Honey duck salad
This Honey Duck salad recipe is a light and refreshing side dish that is perfect for any summer gathering.
- 4 1/2 lb duck defrosted if frozen
- 2 tablespoons clear honey
- 1 tablespoon hot water
- salad garnish
- 2 heads chicory leaves separated
- 1 bunch watercress divided into
- small sprigs
- 2 oranges divided into segments
- 4 tablespoons vegetable oil
- 1 tablespoon tarragon vinegar
- 1 tablespoon fresh orange juice
- pinch of sugar
- 1/2 teaspoon French mustard
- salt and freshly ground black pepper
- Heat the oven to 180°C (350°F) Gas 4.
- Pat the duck dry inside and out with absorbent paper. Prick the skin all over with a fork and sprinkle evenly with salt.
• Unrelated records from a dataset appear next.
(** The checkpoint of [key]; a payload that does not decode counts as [zero],
    and cannot be loaded. *)
Definition stored (x : W) : option (K * Z) :=
  (λ '(r, p), (box (match Decode (codec w) p with Ok c => c | Fail _ => zero end), Z.pos r))
    <$> rows (db x) !! (namespace (options w), key).

Definition written (x : W) : list T := log (app (db x)).

Lemma appends_calm : calm w.
Proof using Happends.
  intros ctx s items x. pose proof (Happends ctx s items x) as H.
  destruct (write w ctx s items x). apply H.
Qed.

Lemma stored_version x : versionOf (stored x) = versionAt w key (db x).
Proof. unfold stored, versionAt. by destruct (rows (db x) !! _) as [[r p]|]. Qed.

Lemma produced_appends items d0 d :
  produced w items d0 d → rows d = rows d0 ∧ log (app d) = log (app d0) ++ items.
Proof using Happends.
  destruct items as [|i items]; simpl; [intros ->; by rewrite app_nil_r|].
  intros (ctx & s & x & Hd & Hw & Hr & Hw'). pose proof (Happends ctx s (i :: items) x) as H.
  destruct (write w ctx s (i :: items) x) as [r x']. simpl in *. subst r.
  destruct H as (_ & _ & H). destruct (H eq_refl d0 Hw) as (d' & Hd' & ? & ?).
  by simplify_eq.
Qed.

(** After the swap the row holds the new checkpoint. *)
Lemma swapped_stored v items k c p x x' :
  unbox k = Some c → Encode (codec w) c = Ok p → 0 ≤ v →
  (∃ d, produced w items (db x) d ∧ swapped w key v p d (db x')) →
  v = versionOf (stored x) ∧ written x' = written x ++ items ∧ stored x' = Some (k, v + 1).
Proof using Hbox Hcodec Happends.
  intros Hk He Hv (d & [Hrows Hlog]%produced_appends & Hver & Hd').
  rewrite stored_version. unfold versionAt, written, stored in *. rewrite Hrows in Hver.
  rewrite Hd'. simpl. rewrite lookup_insert_eq. simpl. rewrite (Hcodec _ _ He), <-(Hbox _ _ Hk).
  split_and!; [done|done|]. do 2 f_equal. lia.
Qed.

Lemma decodeRow_stored x row c :
  loadSQL (db x) (namespace (options w)) key (maxPayloadBytes (options w)) = Some row →
  row.1.1 ≤ maxInt64 → decodeRow w row = Ok c → c = stored x.
Proof.
  unfold loadSQL, stored. destruct (rows (db x) !! _) as [[r p]|]; [|done].
  intros [= <-] Hr. unfold decodeRow. cbn [fst] in Hr.
  destruct (Z.pos r <=? 0) eqn:E1; bools; [lia|]. destruct (_ <? 0) eqn:E2; bools; [lia|].
  destruct (_ || _) eqn:E; bools; [done|].
  assert ((Z.of_nat (length p) <=? maxPayloadBytes (options w)) = true) as -> by lia.
  rewrite Z.eqb_refl. simpl. destruct (Decode (codec w) p) as [c0|]; [|done].
  intros [= <-]. rewrite wrap_u64_id; [done|]. unfold in_u64, maxInt64 in *. lia.
Qed.

#[export] Instance sql_atomic_store ctx :
  observes ctx → AtomicStore (asAtomic w) ctx key pos written stored.
Proof using Hbox Hcodec Happends Hpg.
  intros Hctx. split.
  - intros x k v. unfold stored. destruct (rows (db x) !! _) as [[r p]|]; [|done].
    intros [= <- <-]. lia.
  - intros x. cut (cwp (aLoad (asAtomic w) ctx key) (λ r x', quiet x x' ∧ ∀ c, r = Ok c → c = stored x) x).
    { unfold cwp. destruct (aLoad _ _ _ x) as [r x']. simpl. intros [[Hd Hp] Hr].
      unfold written, stored. rewrite Hd, Hp. done. }
    simpl. unfold Load. simpl orBackground. run_law (Hctx x) ec x1. destruct L as (Hq & _).
    assert (∀ e, cwp (mret (Fail e)) (λ r x', quiet x x' ∧ ∀ c, r = Ok c → c = stored x) x1) as Hfail.
    { intros e. by split. }
    destruct ec as [e|]; [apply Hfail|]. fold (initialized (Some w)).
    destruct (negb _); [apply Hfail|]. destruct (len key =? 0); [apply Hfail|].
    destruct (_ || _); [apply Hfail|].
    run_law (pg_query (w:=w) ctx (namespace (options w)) key (maxPayloadBytes (options w)) x1) r x2.
    destruct L as [Hq2 Hr]. pose proof (quiet_trans _ _ _ Hq Hq2) as Hq02.
    destruct Hq as [Hd1 _]. rewrite Hd1 in Hr. destruct r as [row|err].
    + unfold cwp. simpl. split; [done|]. intros c Hc. destruct Hr. by eapply decodeRow_stored.
    + destruct (errors_Is _ _); [|by split]. unfold cwp. simpl. split; [done|]. intros c [= <-].
      specialize (Hr eq_refl). unfold loadSQL, stored in *. by destruct (rows (db x) !! _) as [[]|].
  - intros v out k x Hv. pose proof appends_calm as Hcalm.
    assert (confined w) as Hconf by (intros ? ? ? ? _; apply Hcalm).
    pose proof (Commit_spec ctx key v out k x Hctx Hconf Hv) as H. unfold cwp in H. simpl.
    unfold mbind, call_bind. destruct (Commit _ _ _ _ _ _ x) as [r x']. simpl in *.
    destruct H as [Hp H]. split; [auto|].
    assert (db x' = db x → written x' = written x ∧ stored x' = stored x) as Hsame.
    { intros Hd. unfold written, stored. by rewrite Hd. }
    destruct H as [[Hd [e ->]]|(c & p & Hk & He & _ & Hver)]; [left; eauto|].
    pose proof (swapped_stored v out k c p x x' Hk He Hv) as Hsw.
    destruct r as [[v'|e]|[z|z]]; simpl in Hver.
    + destruct Hver as [-> Hc]. right. apply Hsw in Hc as (? & ? & ?). split_and!; [done|done|].
      exists (v + 1). split; [done|]. by intros ? [= <-].
    + destruct Hver as [Hd|[_ [Hc|[_ Hd]]]]; [left; eauto| |left; eauto].
      right. apply Hsw in Hc as (? & ? & ?). split_and!; [done|done|]. by exists (v + 1).
    + left. eauto.
    + left. eauto.
Qed.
- Place the duck breast side up, on a rack in a roasting tin. Roast in the oven for 1 hour, then drain off the fat from the tin. Blend the honey with the hot water and brush the duck all over with the mixture.
- Return the honey duck to the oven and roast for a further 1 1/4 hours, basting 2 - 3 times to glaze and brown. Drain the duck over the tin, transfer to a plate and leave until completely cold (3-4 hours).
- Divide the duck into 4. Arrange on a serving dish. Garnish with chicory leaves, watercress sprigs and orange segments.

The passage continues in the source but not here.